# First plow for my 10 year old Gmc



## alden (Jan 15, 2012)

New to this forum. I'm not a plow contractor, but just bought a house with over 300ft of gravel driveway, and a four car garage with substantial parking area outside of it. We just got our first heavy snowfall for this season and it's obvious I'm gonna need a plow for the future (contracting a neighbor now, but that's no fun). After reading some other threads, and talking to people in the know, I''ll be pricing out a western or fisher set up. My question is do I need to build up the front end of my '01' Sierra 1500 z71, and what kind of budget should I plan on? Also if anyone has any better ideas let them fly. Pictures of your similar set ups are more than welcomeThumbs Up


----------



## Rick547 (Oct 9, 2009)

alden;1415862 said:


> New to this forum. I'm not a plow contractor, but just bought a house with over 300ft of gravel driveway, and a four car garage with substantial parking area outside of it. We just got our first heavy snowfall for this season and it's obvious I'm gonna need a plow for the future (contracting a neighbor now, but that's no fun). After reading some other threads, and talking to people in the know, I''ll be pricing out a western or fisher set up. My question is do I need to build up the front end of my '01' Sierra 1500 z71, and what kind of budget should I plan on? Also if anyone has any better ideas let them fly. Pictures of your similar set ups are more than welcomeThumbs Up


What make of snow plow dealers do you have in your area?


----------



## alden (Jan 15, 2012)

I'm pretty sure most anything can be found in my area. I know Western and Fisher, are big around here, as well as meyers, curtis, snow way, etc. Also there are plenty of used plows on craigs list.


----------



## the new boss 92 (Nov 29, 2008)

agreed with rick, also depends what plow. mid weight, hts ect.....


----------



## Rick547 (Oct 9, 2009)

alden;1415896 said:


> I'm pretty sure most anything can be found in my area. I know Western and Fisher, are big around here, as well as meyers, curtis, snow way, etc. Also there are plenty of used plows on craigs list.

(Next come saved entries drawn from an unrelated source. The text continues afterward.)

Lemma host_sections_install {Assert} (host : Host Assert) raw spec :
  host_sections ReadFile host raw = Ok spec -> wf_install spec.
Proof.
  intros H. host_inv H. split; cbn.
  - from_section; [constructor|]. unfold packages_section in Hblock. spec_inv. by eapply packageItems_wf.
  - from_section; [apply not_elem_of_nil|]. unfold packages_section in Hblock. spec_inv. by eapply packageItems_wf.
  - from_section; [constructor|]. unfold kernel_section in Hblock. spec_inv. by eapply moduleSpecs_wf.
  - from_section; [done|]. unfold kernel_section in Hblock. spec_inv. by eapply sysctlSpecs_keys.
Qed.

Lemma host_sections_settings {Assert} (host : Host Assert) raw spec :
  host_sections ReadFile host raw = Ok spec -> wf_settings spec.
Proof.
  intros H. host_inv H. split; cbn.
  - from_section; [cbn; set_solver|]. by eapply ssh_section_user, Hblock.
  - from_section; [done|]. intros s ->. by eapply staging_section_root.
  - from_section; [done|]. unfold system_section in Hblock. spec_inv. by eapply checked_string_ok.
  - from_section; [done|]. unfold system_section in Hblock. spec_inv. by eapply checked_string_ok.
  - intros p ->. match goal with H : from_option _ (Ok None) ?o = Ok (Some p) |- _ => destruct o; [|done]; cbn in H;
      apply bind_Ok in H as (? & ? & [= <-]) end. by eapply platform_section_ok.
Qed.

(** The units of a built host are keyed by name, which is what host validation
    expects of them. *)
Lemma wf_systemd_keyed sd : wf_systemd ReadFile sd -> keyed_units sd.
Proof.
  intros [Hu Ht _ _ _]. split.
  - intros name u Hn. apply (Hu _ _ Hn).
  - intros name t Hn. by destruct (Ht _ _ Hn) as [_ [[? _] _ _] _ _].
Qed.

Lemma wf_host_keyed spec : wf_host spec -> h_Components spec = [] -> keyed_host spec.
Proof. intros [_ _ _ _ Hsd _] Hc. split; [by apply wf_systemd_keyed|by rewrite Hc; intros c ?%elem_of_nil]. Qed.

Lemma host_sections_components {Assert} (host : Host Assert) raw spec :
  host_sections ReadFile host raw = Ok spec -> h_Components spec = [].
Proof. intros H. by host_inv H. Qed.

(** Every host the builder accepts is well formed: managed files, secrets
    and directories are at absolute paths under their own key with a four-digit
    mode and a known state, and a present one carries the digest and size of its
    text or of the file it is read from; packages, modules, users and groups
    have distinct non-empty names; no inline private key reaches a networkd file
    that is not sensitive; the declared platform, time zone and locale passed
    their checks; and the units and timers are keyed by the names host
    validation relies on. *)
Theorem host_sections_wf {Assert} (host : Host Assert) raw spec :
  host_sections ReadFile host raw = Ok spec -> wf_host spec /\ keyed_host spec /\ h_Name spec = hst_Name host.
Proof.
  intros H. assert (Hwf : wf_host spec).
  { destruct (host_sections_accounts _ _ _ H) as [? ?]. split; [by eapply host_sections_settings|by eapply host_sections_install|
      done|by eapply host_sections_files| |done].
    host_inv H. cbn. from_section; [|by eapply systemd_section_wf].
    split; cbn; try apply map_Forall_empty; done. }
  split_and!; [done| |].
  - apply wf_host_keyed; [done|]. by host_inv H.
  - by host_inv H.
Qed.
End read.

(** ** The detected platform *)

Definition quadruple (s : SystemFacts) : string * string * string * string :=
  (Distribution s, Version s, Architecture s, Codename s).
Definition platform_quadruple (spec : HostSpec) : string * string * string * string :=
  (PlatformDistribution spec, PlatformVersion spec, PlatformArchitecture spec, PlatformCodename spec).

(** A declared field is left out or is the detected one. *)
Definition agrees (declared detected : string) : Prop := declared = "" \/ declared = detected.
Definition declaration_agrees (spec : HostSpec) (s : SystemFacts) : Prop :=
  agrees (PlatformDistribution spec) (Distribution s) /\ agrees (PlatformVersion spec) (Version s)
  /\ agrees (PlatformArchitecture spec) (Architecture s) /\ agrees (PlatformCodename spec) (Codename s).
Definition all_detected (s : SystemFacts) : bool := complete [Distribution s; Version s; Architecture s; Codename s].

Lemma merge_fact_detected source name declared detected out :
  detected <> "" -> merge_fact source name declared detected = Ok out <-> agrees declared detected /\ out = detected.
Proof.
  intros Hd. unfold merge_fact, agrees. rewrite bool_decide_false by done. rewrite bind_Ok. split.
  - intros (? & H%guard_or_Ok & [= <-]). apply orb_true_iff in H as [H|H]; apply bool_decide_eq_true in H; auto.
  - intros [H ->]. exists tt. split; [|done]. apply guard_or_Ok, orb_true_iff. rewrite !bool_decide_eq_true. tauto.
Qed.

Definition with_platform (spec : HostSpec) (facts : HostFacts) : HostSpec :=
  let s := System facts in
  set_facts (Some {| pf_Distribution := Distribution s; pf_Version := Version s; pf_Architecture := Architecture s;
                     pf_Codename := Codename s; pf_Source := from_option pf_Source (h_Source spec) (h_Platform spec) |})
    facts spec.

Everyone here seems to have their favorite manufacture. Most all are pretty good for what you want to use it for. I would just suggest you stay away from the home owner by most manufactures and step up to one of the light commercial plows. Your next decision will be whether you want a chain or cylinder type lift. Both have their advantages. If you are looking for good back dragging ability I suggest Snoway with down pressure. If you are looking for stacking height the chain lift will give you that ability. Check as many out as you can before you make a decision and pick the one that you think will work the best for your application. Also I would not make my decision based on just price alone. It will probably be something you have for a long time and a few hundred bucks over 5 or 10 years will not mean much.


----------



## alden (Jan 15, 2012)

Okay, so I'll be using it over mildly rough terrain on my own property, the same at the in-laws, other than that it's all paved driveways. should I go with a heavier set up or can I get away with something lighter? I have zero knowledge in this area so educate me, please.


----------



## Rick547 (Oct 9, 2009)

alden;1416008 said:


> Okay, so I'll be using it over mildly rough terrain on my own property, the same at the in-laws, other than that it's all paved driveways. should I go with a heavier set up or can I get away with something lighter? I have zero knowledge in this area so educate me, please.


Snoway 26
Fisher SD to HT
Meyers Drive Pro
Boss Standard Duty in Poly or Steel
Western HST

If you plowing gravel driveways that are uneven I would personally look at the Fisher SD or HT series because it has a trip edge design while the others are full trip design. The Fisher SD is a little heaver than the rest and if that will be an issue go with the HT.

I have a 1999 Ford F150 4X4 with a short beed and I wanted the lightest light commercial plow I could find so I choose a Snoway 26. That was 5 years ago, or so, I think some other manufactures have taken weight out of their plows for use on the newer and lighter 1/2 ton vehicles most truck manufactures are now making.

That is my 2 cents. For what ever it is worth. 
It really up to you and what fits your needs.


----------



## alden (Jan 15, 2012)

Thanks for the info. There is a Meyers for sale by owner for $900 near me (complete set up). I was told Meyers aren't the best, that they break more frequently than others. Anyone know about this?


----------



## Canplow (Dec 28, 2011)

alden;1416452 said:


> Thanks for the info. There is a Meyers for sale by owner for $900 near me (complete set up). I was told Meyers aren't the best, that they break more frequently than others. Anyone know about this?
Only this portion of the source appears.